=== SOURCE DATA ===
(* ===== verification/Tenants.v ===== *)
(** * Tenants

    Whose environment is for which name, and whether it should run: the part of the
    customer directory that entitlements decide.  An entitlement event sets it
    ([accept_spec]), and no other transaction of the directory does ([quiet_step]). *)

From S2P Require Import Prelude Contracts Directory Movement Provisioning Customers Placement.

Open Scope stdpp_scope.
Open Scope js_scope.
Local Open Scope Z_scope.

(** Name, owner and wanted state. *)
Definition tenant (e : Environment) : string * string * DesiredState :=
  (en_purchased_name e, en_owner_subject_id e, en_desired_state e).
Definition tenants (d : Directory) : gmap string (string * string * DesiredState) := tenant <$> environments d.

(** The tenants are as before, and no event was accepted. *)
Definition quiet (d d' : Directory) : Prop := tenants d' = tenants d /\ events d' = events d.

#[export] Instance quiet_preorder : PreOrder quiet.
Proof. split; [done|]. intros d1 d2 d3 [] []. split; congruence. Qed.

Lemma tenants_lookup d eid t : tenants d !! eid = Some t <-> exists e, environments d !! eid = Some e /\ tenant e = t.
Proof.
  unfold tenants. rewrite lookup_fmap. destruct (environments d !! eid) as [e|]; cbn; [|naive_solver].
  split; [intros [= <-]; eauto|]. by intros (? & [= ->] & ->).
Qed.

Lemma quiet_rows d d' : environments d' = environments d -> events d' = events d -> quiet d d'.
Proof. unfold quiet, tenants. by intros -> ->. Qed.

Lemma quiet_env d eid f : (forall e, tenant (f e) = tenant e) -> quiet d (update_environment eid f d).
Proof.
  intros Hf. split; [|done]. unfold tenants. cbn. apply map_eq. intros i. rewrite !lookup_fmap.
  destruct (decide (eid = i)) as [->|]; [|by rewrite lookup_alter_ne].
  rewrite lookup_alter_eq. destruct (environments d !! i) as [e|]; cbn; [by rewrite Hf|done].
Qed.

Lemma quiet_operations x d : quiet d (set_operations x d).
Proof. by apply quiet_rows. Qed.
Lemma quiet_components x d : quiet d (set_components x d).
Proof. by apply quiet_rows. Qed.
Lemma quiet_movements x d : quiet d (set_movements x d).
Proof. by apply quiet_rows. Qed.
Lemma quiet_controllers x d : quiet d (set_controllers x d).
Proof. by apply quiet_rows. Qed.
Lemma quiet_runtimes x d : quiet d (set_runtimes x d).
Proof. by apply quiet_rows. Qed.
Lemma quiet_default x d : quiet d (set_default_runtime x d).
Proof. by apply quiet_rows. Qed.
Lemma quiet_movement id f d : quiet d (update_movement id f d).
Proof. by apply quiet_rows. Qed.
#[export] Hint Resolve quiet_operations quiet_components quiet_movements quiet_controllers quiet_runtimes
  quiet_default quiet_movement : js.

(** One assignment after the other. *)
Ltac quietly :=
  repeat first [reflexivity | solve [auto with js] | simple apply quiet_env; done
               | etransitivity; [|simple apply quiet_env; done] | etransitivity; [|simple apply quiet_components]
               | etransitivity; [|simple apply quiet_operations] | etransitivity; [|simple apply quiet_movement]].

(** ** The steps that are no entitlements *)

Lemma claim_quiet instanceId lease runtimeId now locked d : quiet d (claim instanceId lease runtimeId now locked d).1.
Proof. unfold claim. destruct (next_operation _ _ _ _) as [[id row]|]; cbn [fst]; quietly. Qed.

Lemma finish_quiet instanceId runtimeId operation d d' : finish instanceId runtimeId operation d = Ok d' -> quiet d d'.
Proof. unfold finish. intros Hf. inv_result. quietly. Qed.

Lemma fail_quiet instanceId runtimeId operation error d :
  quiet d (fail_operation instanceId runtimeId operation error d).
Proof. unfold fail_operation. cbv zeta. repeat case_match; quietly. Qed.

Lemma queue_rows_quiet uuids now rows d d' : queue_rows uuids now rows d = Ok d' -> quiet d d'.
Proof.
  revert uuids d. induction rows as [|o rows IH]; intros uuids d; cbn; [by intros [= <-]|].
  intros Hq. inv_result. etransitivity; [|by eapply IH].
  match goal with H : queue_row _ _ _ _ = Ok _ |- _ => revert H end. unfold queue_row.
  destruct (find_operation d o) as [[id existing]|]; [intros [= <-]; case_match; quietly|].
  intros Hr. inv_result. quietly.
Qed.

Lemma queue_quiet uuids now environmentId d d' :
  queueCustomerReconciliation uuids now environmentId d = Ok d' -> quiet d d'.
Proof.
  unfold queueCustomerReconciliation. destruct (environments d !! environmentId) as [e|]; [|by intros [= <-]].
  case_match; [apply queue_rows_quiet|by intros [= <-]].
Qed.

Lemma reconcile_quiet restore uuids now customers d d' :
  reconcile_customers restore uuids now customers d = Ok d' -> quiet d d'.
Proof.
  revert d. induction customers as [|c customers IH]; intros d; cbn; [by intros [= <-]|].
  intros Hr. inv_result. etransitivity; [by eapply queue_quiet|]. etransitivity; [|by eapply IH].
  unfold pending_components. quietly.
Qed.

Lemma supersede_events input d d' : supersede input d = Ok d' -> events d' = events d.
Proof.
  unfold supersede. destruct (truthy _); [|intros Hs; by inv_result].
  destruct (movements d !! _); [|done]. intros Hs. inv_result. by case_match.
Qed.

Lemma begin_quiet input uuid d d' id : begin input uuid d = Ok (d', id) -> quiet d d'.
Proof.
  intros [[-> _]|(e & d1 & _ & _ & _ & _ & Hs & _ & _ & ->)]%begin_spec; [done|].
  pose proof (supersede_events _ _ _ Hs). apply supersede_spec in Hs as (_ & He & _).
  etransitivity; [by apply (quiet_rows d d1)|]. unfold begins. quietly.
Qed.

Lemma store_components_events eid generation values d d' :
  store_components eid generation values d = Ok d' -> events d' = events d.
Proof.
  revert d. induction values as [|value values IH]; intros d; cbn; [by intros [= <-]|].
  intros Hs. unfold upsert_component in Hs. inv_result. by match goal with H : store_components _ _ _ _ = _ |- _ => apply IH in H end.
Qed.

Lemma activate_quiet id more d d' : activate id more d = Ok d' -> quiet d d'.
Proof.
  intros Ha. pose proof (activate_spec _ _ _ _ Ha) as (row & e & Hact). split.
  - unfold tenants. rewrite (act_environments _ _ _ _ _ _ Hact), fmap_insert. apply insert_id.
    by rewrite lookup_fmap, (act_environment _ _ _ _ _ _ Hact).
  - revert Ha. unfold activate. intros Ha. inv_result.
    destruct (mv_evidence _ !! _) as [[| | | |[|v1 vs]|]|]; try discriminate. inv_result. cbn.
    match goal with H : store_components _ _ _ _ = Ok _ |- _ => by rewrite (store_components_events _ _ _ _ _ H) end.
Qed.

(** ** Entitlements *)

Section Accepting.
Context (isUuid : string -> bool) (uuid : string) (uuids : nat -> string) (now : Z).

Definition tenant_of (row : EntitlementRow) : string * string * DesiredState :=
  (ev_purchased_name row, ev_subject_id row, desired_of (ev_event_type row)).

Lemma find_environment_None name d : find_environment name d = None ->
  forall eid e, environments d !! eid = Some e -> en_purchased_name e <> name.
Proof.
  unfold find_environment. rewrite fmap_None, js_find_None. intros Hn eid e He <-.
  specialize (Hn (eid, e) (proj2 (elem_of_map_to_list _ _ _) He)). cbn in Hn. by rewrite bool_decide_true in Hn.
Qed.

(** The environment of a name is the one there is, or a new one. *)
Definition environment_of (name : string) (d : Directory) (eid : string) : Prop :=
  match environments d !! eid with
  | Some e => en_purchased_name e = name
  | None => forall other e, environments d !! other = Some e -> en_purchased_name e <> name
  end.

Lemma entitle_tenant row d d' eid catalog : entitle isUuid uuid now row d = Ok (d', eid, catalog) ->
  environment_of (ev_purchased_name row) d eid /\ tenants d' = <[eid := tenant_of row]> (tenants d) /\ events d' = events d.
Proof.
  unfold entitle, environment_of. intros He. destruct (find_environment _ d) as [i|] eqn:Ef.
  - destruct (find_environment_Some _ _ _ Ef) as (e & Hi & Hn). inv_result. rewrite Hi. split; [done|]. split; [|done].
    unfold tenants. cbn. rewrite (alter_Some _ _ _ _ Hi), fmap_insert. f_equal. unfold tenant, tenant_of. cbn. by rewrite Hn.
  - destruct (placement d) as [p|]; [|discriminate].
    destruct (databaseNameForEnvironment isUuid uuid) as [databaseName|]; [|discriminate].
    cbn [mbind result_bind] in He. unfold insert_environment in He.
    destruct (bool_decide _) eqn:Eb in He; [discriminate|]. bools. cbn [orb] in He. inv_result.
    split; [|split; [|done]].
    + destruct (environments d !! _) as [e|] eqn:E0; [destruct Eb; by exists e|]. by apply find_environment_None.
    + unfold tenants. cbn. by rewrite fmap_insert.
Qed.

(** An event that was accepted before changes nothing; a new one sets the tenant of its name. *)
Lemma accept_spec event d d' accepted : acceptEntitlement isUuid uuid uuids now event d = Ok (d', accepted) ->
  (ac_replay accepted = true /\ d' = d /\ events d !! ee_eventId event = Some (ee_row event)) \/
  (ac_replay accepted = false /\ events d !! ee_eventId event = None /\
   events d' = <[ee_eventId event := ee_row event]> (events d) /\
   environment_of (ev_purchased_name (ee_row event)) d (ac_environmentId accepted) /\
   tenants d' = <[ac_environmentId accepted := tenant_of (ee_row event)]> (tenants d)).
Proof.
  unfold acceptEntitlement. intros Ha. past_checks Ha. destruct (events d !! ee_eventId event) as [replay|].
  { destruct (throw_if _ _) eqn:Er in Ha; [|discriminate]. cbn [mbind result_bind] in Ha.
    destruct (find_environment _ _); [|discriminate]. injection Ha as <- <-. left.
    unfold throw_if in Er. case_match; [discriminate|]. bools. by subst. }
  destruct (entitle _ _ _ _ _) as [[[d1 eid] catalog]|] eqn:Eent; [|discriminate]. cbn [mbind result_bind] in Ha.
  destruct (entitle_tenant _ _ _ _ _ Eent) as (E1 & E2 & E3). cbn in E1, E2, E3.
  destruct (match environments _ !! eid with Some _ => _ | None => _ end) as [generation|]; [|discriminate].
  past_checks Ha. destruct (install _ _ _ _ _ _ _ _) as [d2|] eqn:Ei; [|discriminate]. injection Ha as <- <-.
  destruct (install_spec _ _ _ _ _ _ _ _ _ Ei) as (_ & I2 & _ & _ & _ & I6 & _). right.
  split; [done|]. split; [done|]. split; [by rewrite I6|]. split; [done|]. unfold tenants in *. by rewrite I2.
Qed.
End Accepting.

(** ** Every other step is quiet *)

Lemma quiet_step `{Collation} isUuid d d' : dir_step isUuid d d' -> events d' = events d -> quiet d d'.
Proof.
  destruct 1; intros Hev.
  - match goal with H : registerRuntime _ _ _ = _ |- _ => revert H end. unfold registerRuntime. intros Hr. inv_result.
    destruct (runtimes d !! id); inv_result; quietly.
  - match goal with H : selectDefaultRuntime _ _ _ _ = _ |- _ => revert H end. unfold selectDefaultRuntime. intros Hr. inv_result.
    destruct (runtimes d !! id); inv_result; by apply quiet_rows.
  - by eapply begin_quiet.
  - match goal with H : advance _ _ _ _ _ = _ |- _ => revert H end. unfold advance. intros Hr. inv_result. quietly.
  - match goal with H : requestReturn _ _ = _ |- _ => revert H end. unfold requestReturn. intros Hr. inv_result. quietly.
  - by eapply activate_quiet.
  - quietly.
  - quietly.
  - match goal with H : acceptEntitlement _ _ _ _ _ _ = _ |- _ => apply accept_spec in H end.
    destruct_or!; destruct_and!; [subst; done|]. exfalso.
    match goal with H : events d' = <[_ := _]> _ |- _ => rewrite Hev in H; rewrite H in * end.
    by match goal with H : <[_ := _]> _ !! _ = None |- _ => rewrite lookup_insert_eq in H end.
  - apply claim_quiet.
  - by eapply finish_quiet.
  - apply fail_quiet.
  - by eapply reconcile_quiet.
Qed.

---

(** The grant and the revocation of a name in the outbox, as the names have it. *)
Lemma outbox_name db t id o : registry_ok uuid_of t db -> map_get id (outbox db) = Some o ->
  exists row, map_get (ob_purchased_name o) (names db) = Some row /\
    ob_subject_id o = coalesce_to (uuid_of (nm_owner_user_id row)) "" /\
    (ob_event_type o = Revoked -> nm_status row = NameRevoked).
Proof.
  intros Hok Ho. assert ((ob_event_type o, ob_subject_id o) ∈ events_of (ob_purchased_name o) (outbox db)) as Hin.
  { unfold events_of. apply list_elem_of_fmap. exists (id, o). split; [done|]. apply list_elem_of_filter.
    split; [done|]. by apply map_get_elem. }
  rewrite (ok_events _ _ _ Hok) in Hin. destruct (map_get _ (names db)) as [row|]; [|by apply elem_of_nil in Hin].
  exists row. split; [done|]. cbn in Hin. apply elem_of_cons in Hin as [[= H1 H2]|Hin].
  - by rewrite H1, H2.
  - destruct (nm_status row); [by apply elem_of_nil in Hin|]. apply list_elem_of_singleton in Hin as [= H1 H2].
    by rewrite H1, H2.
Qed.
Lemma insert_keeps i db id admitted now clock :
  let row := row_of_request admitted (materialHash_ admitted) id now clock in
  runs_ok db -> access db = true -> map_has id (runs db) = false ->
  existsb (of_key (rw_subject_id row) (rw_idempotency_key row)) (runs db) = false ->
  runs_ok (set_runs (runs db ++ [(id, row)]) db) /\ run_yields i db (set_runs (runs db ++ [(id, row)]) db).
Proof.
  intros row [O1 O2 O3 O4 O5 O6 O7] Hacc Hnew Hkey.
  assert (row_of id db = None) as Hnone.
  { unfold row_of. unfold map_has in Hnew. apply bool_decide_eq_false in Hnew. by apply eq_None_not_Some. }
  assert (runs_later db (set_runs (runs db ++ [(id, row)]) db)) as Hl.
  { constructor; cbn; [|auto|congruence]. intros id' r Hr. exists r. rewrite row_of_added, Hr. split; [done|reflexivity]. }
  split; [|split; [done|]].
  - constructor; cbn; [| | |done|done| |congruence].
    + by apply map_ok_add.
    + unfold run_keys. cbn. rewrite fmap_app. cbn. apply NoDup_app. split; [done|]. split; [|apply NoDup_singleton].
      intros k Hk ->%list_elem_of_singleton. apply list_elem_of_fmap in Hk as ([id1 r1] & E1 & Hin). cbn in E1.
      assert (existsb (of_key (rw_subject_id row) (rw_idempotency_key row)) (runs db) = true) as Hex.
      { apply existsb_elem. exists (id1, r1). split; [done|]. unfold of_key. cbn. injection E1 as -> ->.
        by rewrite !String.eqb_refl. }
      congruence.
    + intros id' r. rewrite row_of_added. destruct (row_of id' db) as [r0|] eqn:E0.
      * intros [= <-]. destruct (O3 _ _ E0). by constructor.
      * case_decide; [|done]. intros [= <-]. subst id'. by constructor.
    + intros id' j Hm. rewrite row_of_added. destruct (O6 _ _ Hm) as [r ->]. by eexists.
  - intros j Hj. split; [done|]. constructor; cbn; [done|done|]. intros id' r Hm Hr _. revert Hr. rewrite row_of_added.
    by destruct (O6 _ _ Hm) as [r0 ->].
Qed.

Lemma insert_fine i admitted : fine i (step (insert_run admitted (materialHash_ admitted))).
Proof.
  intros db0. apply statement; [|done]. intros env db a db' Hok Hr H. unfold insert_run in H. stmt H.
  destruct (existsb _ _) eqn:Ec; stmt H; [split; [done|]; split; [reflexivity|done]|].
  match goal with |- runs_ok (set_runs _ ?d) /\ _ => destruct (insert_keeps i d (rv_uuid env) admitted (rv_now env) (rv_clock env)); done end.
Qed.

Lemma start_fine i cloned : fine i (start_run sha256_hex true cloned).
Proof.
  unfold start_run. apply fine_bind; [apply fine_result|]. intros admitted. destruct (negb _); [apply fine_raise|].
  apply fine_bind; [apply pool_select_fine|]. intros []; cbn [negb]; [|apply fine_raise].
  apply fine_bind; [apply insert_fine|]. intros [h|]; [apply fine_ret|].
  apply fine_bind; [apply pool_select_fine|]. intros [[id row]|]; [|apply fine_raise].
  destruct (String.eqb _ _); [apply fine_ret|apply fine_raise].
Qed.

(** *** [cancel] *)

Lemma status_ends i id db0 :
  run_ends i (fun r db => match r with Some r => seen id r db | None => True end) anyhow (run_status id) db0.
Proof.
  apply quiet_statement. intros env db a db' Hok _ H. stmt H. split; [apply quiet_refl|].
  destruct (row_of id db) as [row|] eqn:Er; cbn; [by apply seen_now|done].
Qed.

* * *

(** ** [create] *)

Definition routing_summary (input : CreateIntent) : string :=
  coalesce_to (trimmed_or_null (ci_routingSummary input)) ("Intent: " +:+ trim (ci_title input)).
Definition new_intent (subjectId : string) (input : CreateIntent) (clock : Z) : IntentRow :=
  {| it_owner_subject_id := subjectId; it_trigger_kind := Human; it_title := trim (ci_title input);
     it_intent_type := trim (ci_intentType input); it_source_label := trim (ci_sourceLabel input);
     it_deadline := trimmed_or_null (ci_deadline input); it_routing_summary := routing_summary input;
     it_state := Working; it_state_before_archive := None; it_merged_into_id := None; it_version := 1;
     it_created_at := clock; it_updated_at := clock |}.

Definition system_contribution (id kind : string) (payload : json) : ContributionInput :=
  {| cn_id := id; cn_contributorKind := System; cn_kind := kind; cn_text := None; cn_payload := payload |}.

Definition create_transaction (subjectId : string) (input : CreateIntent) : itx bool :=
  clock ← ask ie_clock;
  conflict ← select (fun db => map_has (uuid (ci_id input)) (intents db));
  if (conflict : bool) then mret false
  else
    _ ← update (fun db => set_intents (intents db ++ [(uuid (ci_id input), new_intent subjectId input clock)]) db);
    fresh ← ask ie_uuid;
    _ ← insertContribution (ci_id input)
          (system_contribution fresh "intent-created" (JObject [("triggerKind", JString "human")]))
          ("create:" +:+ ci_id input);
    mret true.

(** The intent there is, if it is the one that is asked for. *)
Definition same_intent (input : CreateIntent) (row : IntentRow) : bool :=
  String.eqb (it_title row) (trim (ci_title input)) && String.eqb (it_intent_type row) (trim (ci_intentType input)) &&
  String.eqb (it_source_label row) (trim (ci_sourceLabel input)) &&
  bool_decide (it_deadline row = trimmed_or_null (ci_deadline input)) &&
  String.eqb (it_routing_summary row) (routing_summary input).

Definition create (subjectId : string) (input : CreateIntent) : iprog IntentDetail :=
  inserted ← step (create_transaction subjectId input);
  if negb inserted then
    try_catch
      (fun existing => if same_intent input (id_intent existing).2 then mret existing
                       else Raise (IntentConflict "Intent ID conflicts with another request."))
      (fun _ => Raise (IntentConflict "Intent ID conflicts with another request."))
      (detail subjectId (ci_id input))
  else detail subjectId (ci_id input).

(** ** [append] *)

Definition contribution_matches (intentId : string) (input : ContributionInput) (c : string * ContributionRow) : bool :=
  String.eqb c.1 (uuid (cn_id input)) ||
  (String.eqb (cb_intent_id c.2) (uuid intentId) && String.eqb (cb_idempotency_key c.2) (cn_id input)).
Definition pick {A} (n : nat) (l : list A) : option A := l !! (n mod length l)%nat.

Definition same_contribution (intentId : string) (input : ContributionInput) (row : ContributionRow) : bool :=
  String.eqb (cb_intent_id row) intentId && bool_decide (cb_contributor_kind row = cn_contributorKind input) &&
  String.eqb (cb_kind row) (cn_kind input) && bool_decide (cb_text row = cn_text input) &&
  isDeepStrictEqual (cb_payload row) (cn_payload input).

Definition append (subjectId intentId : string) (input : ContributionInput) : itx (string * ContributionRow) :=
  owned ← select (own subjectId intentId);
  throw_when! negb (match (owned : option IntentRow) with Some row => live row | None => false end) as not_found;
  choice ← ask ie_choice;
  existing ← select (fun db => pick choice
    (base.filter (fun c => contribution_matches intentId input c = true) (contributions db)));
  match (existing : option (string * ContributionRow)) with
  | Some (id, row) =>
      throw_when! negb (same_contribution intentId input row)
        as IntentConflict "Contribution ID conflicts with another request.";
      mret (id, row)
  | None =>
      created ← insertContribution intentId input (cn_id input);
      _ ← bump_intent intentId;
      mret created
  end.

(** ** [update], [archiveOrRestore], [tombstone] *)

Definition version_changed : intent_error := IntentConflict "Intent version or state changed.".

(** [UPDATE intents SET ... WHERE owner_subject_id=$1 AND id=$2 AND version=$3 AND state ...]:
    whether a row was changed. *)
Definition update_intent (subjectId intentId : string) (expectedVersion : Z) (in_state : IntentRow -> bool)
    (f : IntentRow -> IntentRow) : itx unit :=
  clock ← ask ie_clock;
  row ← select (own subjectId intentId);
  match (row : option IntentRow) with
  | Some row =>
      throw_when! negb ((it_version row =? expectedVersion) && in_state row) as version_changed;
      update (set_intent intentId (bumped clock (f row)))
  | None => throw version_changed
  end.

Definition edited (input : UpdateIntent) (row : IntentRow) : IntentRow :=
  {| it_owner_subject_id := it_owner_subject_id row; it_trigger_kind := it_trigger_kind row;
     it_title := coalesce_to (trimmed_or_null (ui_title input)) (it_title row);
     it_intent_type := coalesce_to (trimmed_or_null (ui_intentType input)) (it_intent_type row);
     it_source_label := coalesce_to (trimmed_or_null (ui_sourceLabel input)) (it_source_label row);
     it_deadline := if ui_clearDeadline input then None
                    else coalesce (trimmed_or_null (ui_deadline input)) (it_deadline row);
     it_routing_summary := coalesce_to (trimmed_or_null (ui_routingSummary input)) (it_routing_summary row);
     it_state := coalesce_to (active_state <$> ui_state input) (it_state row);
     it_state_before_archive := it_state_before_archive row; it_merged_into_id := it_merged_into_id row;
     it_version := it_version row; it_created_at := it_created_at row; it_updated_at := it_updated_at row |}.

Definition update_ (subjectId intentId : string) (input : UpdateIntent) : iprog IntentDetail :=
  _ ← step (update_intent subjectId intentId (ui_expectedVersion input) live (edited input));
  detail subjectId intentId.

=== ASSIGNMENT ===
Find all the lines with "pose" in the data and copy them.

=== OUTPUT BELOW ===
  pose proof (supersede_events _ _ _ Hs). apply supersede_spec in Hs as (_ & He & _).
  intros Ha. pose proof (activate_spec _ _ _ _ Ha) as (row & e & Hact). split.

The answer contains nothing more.